Indian men who live with their wife’s family is called, ‘veetode maapilai’ and are generally considered as a man who has lost his dignity because he is kinda dependent on his wife. Ironically, it’s not shameful to be dependent on wife to clean up the mess he makes, to wash his clothes, to clean his house, to make his food and drinks, to single handedly manage the children which are also his, etc.
Assertive women or not, being a woman is not easy
When some married Indian males does household chores, they expect praise and the women of the house do grant them praise. Why is a married man lauded for looking after himself and his family at household level? Household chores are deemed as lesser tasks that should not be done by a man but isn’t the man part of the household too? Things are changing but not fast and prevalent enough.

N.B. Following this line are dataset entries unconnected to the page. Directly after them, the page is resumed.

(** A statement that changes rows, as the method sees it. *)
Lemma mutate_failed op s : is_Some (fault (pg_count s)) \/ (exists cls, op (pg_count s) (found_by s) = Raise cls) ->
  exists msg, mutate interfere fault op s = (Raise (Exn RuntimeStoreError msg), after_sql (found_by s) s).
Proof.
  intros Hf. unfold mutate, bind, run_sql. fold (found_by s).
  destruct (fault (pg_count s)) as [cls|]; [by eexists|]. destruct Hf as [[? ?]|[cls ->]]; [done|]. by eexists.
Qed.
Lemma mutate_ok op s rows l : fault (pg_count s) = None -> op (pg_count s) (found_by s) = Ok (rows, l) ->
  mutate interfere fault op s = (Ok (head l), after_sql rows s).
Proof. intros Hf Ho. unfold mutate, bind, run_sql. fold (found_by s). by rewrite Hf, Ho. Qed.

Lemma fetch_one_run c s : fetch_one interfere fault c s =
  (match fault (pg_count s) with
   | Some cls => Raise (Exn RuntimeStoreError ("postgres task queue read failed: " +:+ cls))
   | None => Ok (find c (found_by s))
   end, after_sql (found_by s) s).
Proof. unfold fetch_one, run_sql. fold (found_by s). by destruct (fault (pg_count s)). Qed.
Lemma find_existsb {A} (f : A -> bool) (l : list A) : existsb f l = bool_decide (is_Some (find f l)).
Proof. induction l as [|x l IH]; simpl; [done|]. by destruct (f x). Qed.

(** A claim, on every branch.  When the statement fails it raises
    RuntimeStoreError and claims nothing; when no queued row is free it
    returns None; otherwise it takes the first free queued row in the order of enqueueing,
    which from then on is RUNNING for this worker alone with one more attempt and a fresh
    lease, returns exactly this task, and touches no other row. *)
Theorem pg_claim_exact w now s :
  rely -> table_ok (pg_rows s) ->
  let claimed := claim_row w (instant now (pg_sys s)) lease_seconds in
  let out := pg_claim interfere locked_rows fault lease_seconds w now s in
  match fault (pg_count s), claimable (found_by s) (locked_rows (pg_count s)) with
  | Some _, _ => store_failed (found_by s) out
  | None, None => fst out = Ok None /\ pg_rows (snd out) = found_by s
  | None, Some r =>
      r ∈ found_by s /\ has_status T_QUEUED r = true /\ locked_rows (pg_count s) (pg_id r) = false /\
      if int4 (pg_attempts r + 1)
      then (exists t, fst out = Ok (Some t) /\ reads (claimed r) t) /\
        pg_rows (snd out) = updated (fun r' => String.eqb (pg_id r') (pg_id r)) claimed (found_by s)
      else store_failed (found_by s) out
  end.
Proof.
  intros Hrely Hok. cbv zeta. destruct (Hrely (pg_count s) _ Hok) as [Hf _]. fold (found_by s) in Hf.
  unfold pg_claim. rewrite (bind_ok _ _ _ _ _ (pg_now_run now s)). set (s0 := with_pgsys _ s).
  set (op := claim_sql _ _ _ _).
  pose proof (claim_moves locked_rows lease_seconds w (instant now (pg_sys s)) (pg_count s) (found_by s)) as Hm.
  assert (Eop : op (pg_count s0) (found_by s0) = claim_sql locked_rows lease_seconds w (instant now (pg_sys s)) (pg_count s) (found_by s)) by done.
  unfold claim_sql in Eop.
  destruct (fault (pg_count s)) as [cls|] eqn:Hflt.
  { destruct (mutate_failed op s0) as [msg E]; [left; by exists cls|].
    rewrite (bind_raise _ _ _ _ _ E). split; [by eexists|done]. }
  destruct (claimable (found_by s) (locked_rows (pg_count s))) as [r|] eqn:Hc.
  2:{ by rewrite (bind_ok _ _ _ _ _ (mutate_ok op s0 _ _ Hflt Eop)). }
  pose proof (claimable_in _ _ _ Hc) as (Hin & Hs & Hl). split_and!; [done|done|done|].
  rewrite (update_one (pg_id r) _ _ _ r Hf) in Eop; [|by intros r' ?%String.eqb_eq|done|by apply String.eqb_eq].
  change (pg_attempts (claim_row w _ lease_seconds r)) with (pg_attempts r + 1)%Z in Eop.
  destruct (int4 (pg_attempts r + 1)).
  2:{ destruct (mutate_failed op s0) as [msg E]; [right; eauto|]. rewrite (bind_raise _ _ _ _ _ E). split; [by eexists|done]. }
  rewrite (bind_ok _ _ _ _ _ (mutate_ok op s0 _ _ Hflt Eop)). cbn [head].
  set (r1 := claim_row w _ lease_seconds r) in *. set (s1 := after_sql _ s0).
  assert (Hr1 : row_ok r1).
  { destruct (Hm _ _ Eop Hf) as [[_ _ Hrows _] _]. rewrite Forall_forall in Hrows. apply Hrows. unfold updated.
    apply list_elem_of_fmap. exists r. by rewrite String.eqb_refl. }
  destruct (task_from_row_ok r1 s1 Hr1) as (t & p & Et & Hreads & _).
  rewrite (bind_ok _ _ _ _ _ Et). split; [|done]. by exists t.
Qed.

(** ** The lock *)

Definition pg_call (c : lock_call) (id w : string) : M PgState exn RuntimeTask :=
  match c with
  | LHeartbeat now => pg_heartbeat_op interfere fault lease_seconds id w now
  | LComplete now => pg_complete interfere fault id w now
  | LFail why now => pg_fail interfere fault id w why now
  | LRetry why => pg_retry_op interfere fault id w why
  | LPause => pg_pause interfere fault id w
  end.
Definition pg_time (c : lock_call) s : float :=
  match c with LHeartbeat now | LComplete now | LFail _ now => instant now (pg_sys s) | _ => fzero end.
(** What the call makes of the row, and of a task with its fields: the result
    of the in-memory queue, but a completed task loses its old failure reason. *)
Definition lock_row (c : lock_call) (at_ : float) (r : PgRow) : PgRow :=
  match c with
  | LHeartbeat _ => beat_row at_ lease_seconds r
  | LComplete _ => finish_row T_SUCCEEDED None at_ r
  | LFail why _ => finish_row T_FAILED (Some why) at_ r
  | LRetry why => retry_row why r
  | LPause => pause_row r
  end.
Definition pg_result (c : lock_call) (at_ : float) (t : RuntimeTask) : RuntimeTask :=
  let t' := lock_result c at_ t in
  match c with
  | LComplete _ => set_life (rt_status t') (locked_by t') (attempts t') (started_at t') (last_heartbeat_at t')
                     (finished_at t') None t'
  | _ => t'
  end.
Lemma lock_row_result c at_ r t : reads r t -> reads (lock_row c at_ r) (pg_result c at_ t).
Proof.
  intros [? ? ? ? ? ? ? ? ? ? ? ?]. destruct c; split; simpl; try done; unfold status_of in *; simpl;
    by rewrite ?(status_value T_SUCCEEDED), ?(status_value T_FAILED).
Qed.
Lemma lock_row_moves c id w at_ : sql_moves (sql_update (locked_cond id w) (lock_row c at_)).
Proof. destruct c; [apply beat_moves|apply finish_moves; by left|apply finish_moves; by right|apply retry_moves|apply pause_moves]. Qed.
Lemma pg_call_run c id w s : exists et msg pl sys,
  pg_call c id w s = (let! t := locked_mutate interfere fault id w (lock_row c (pg_time c s)) in
                      audit et msg (pl t) ;;; ret t) (with_pgsys sys s).
Proof.
  assert (Hs : s = with_pgsys (pg_sys s) s) by by destruct s.
  assert (Hb : forall A B (f : A -> M PgState exn B) (m : float -> M PgState exn A) now,
    (let! x := (let! t := pg_now now in m t) in f x) s =
    (let! x := m (instant now (pg_sys s)) in f x) (with_pgsys (tick now (pg_sys s)) s)).
  { intros A B f m now. unfold bind at 1. by rewrite (bind_ok _ _ _ _ _ (pg_now_run now s)). }
  destruct c; cbn [pg_call lock_row pg_time].
  - eexists _, _, (fun _ => _), (tick now (pg_sys s)). refine (eq_trans (bind_ok _ _ _ _ _ (pg_now_run now s)) _). reflexivity.
  - eexists _, _, (fun _ => _), (tick now (pg_sys s)). refine (eq_trans (Hb _ _ _ (fun t => locked_mutate _ _ _ _ (finish_row _ _ t)) now) _). reflexivity.
  - eexists _, _, (fun _ => _), (tick now (pg_sys s)). refine (eq_trans (Hb _ _ _ (fun t => locked_mutate _ _ _ _ (finish_row _ _ t)) now) _). reflexivity.
  - eexists _, _, (fun t => _), (pg_sys s). rewrite <-Hs. reflexivity.
  - eexists _, _, (fun _ => _), (pg_sys s). rewrite <-Hs. reflexivity.
Qed.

It is not easy being a woman. She has to constantly live under a plethora of stereotype threats. At every stage of her life she is expected to behave like a certain peer of her own age. She has to be dignified, talk softly, behave like a lady (whatever that means and entails) and also bear all the pains of growing up without complaining. She has to be almost perfect for everything she wants to do and still face twice the competition compared to her male counterparts. She is the one who makes adjustments and sacrifices. She is the one who has to endure and still be strong. She is the one who has to hide her tears behind a smile. And then after all this we have a WOMAN who stands tall and takes a stand for her loved ones. The woman of the house is the first to rise in the morning and last to go to bed at night and she though she might not be assertive, she’s certainly in charge. For one moment just imagine if your wife or mother quits her role as a wife or mother. Entire lives would be turned upside down; society would suffer greatly. One’s value would only be felt when the one is no more.
Assertive women and women of authority are not something to be condemned, avoided, ridiculed and be bridled because it is a threat to manhood. Recognize that women, assertive women or women in charge have a mind of their own, capabilities and capacity to excel in male dominated fields and that they have desires that are their own, not meant to be hijacked by patriarchal establishments. Give them the space and opportunity to prove themselves rather than maligning their existence by toeing obsolete Manu laws for women or after watching some dumb Tamil movies.